Please return all lines of the data below containing the string "eexists".

Records for the exercise section start

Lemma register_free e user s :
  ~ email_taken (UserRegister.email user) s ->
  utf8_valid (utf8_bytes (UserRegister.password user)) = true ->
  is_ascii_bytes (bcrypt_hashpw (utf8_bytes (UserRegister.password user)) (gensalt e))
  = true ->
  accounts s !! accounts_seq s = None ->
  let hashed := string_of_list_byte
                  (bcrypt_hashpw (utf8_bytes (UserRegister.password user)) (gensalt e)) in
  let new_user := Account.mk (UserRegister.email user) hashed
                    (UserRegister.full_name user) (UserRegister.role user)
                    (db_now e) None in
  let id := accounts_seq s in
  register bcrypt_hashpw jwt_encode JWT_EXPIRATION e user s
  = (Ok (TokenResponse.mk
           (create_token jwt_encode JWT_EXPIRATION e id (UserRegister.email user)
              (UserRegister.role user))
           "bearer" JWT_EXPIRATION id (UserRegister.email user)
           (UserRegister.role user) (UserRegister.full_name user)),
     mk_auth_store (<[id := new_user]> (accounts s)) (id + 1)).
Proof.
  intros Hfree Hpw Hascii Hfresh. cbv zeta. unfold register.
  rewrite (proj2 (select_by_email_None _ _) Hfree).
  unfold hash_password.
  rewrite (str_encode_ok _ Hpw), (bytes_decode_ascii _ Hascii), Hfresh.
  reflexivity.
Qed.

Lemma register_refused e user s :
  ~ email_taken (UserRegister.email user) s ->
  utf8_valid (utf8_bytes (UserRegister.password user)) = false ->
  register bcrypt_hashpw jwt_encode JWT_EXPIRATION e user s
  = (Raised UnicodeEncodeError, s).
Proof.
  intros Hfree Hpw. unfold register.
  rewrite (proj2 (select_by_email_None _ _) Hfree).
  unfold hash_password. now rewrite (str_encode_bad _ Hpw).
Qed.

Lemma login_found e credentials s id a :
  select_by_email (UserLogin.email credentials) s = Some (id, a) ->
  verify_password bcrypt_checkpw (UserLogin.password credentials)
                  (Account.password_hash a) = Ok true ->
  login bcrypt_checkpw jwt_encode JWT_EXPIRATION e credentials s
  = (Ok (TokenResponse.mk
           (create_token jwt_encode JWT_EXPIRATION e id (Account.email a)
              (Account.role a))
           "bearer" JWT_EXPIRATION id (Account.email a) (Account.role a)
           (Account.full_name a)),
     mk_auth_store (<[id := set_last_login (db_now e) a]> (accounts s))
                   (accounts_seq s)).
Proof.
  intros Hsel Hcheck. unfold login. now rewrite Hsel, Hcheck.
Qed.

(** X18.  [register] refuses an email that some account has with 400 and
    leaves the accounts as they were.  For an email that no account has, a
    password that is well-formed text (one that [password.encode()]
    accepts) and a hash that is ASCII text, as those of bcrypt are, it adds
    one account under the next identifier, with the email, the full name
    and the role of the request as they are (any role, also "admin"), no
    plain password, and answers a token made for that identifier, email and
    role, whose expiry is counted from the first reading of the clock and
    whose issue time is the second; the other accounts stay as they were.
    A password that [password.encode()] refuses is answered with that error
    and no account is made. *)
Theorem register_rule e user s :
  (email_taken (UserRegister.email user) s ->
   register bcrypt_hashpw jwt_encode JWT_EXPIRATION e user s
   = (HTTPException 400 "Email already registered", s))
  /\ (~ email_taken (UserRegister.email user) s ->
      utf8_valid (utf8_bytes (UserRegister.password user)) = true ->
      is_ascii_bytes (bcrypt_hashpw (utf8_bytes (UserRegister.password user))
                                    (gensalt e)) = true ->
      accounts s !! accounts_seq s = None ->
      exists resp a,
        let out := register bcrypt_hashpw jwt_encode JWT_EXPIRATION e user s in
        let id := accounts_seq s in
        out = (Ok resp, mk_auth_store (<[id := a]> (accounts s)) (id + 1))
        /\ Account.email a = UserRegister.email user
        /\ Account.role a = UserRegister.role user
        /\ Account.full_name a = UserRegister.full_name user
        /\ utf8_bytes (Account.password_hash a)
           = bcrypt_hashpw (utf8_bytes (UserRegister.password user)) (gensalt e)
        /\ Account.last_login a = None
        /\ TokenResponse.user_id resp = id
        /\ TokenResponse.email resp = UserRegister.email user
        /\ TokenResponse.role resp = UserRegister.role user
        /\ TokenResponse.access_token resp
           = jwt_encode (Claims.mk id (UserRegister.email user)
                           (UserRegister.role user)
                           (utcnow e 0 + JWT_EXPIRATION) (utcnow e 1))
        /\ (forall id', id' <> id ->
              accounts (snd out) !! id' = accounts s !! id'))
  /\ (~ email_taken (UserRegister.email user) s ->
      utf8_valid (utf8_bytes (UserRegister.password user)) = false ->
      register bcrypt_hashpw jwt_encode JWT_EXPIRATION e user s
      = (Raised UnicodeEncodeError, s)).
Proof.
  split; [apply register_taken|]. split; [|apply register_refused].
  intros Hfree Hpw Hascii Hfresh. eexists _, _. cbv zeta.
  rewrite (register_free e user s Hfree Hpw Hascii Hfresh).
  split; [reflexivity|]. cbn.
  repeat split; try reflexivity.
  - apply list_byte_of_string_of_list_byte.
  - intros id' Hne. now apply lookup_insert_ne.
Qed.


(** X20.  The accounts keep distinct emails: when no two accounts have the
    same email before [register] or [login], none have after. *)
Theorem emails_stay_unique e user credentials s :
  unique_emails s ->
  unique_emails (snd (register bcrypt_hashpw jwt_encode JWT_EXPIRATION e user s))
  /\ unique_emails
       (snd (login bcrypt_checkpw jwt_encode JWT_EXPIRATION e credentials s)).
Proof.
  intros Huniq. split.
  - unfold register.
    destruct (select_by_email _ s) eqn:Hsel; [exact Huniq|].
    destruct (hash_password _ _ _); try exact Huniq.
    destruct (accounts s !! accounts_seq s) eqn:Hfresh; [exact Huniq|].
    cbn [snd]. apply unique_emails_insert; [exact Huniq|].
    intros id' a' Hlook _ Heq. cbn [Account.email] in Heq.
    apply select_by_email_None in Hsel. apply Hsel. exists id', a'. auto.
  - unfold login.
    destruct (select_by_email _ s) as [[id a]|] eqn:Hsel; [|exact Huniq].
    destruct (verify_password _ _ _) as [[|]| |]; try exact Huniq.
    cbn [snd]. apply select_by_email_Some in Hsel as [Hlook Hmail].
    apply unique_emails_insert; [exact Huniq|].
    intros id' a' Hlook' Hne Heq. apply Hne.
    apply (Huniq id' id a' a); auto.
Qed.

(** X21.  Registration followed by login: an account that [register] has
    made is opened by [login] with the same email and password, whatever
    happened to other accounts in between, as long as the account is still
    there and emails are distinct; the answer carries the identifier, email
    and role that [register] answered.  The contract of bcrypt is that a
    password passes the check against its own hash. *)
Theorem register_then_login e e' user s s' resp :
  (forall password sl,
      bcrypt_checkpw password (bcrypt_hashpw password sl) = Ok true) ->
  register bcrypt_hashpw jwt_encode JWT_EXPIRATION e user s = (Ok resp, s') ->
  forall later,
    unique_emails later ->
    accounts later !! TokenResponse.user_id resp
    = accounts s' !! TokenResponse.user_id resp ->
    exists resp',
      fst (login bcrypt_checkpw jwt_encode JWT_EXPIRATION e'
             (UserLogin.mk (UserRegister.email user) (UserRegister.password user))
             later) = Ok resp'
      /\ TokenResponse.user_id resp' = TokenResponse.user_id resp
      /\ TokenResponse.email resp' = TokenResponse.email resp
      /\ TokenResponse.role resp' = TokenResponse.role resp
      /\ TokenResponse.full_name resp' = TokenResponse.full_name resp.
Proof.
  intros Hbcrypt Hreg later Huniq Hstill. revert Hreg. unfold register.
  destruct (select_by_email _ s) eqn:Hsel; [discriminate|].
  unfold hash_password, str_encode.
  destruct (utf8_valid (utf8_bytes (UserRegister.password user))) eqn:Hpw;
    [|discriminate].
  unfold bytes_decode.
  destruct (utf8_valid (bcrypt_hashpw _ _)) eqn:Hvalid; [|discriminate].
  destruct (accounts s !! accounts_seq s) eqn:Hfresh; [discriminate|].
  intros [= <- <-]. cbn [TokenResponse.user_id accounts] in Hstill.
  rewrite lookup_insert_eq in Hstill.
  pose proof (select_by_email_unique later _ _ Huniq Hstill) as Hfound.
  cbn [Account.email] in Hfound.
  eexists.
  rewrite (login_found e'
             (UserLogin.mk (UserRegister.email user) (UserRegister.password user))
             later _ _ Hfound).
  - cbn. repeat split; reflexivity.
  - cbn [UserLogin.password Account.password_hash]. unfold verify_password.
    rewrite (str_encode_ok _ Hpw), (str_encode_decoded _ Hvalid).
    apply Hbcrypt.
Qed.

Records for the exercise section end

**Task response:**
  intros Hfree Hpw Hascii Hfresh. eexists _, _. cbv zeta.
  eexists.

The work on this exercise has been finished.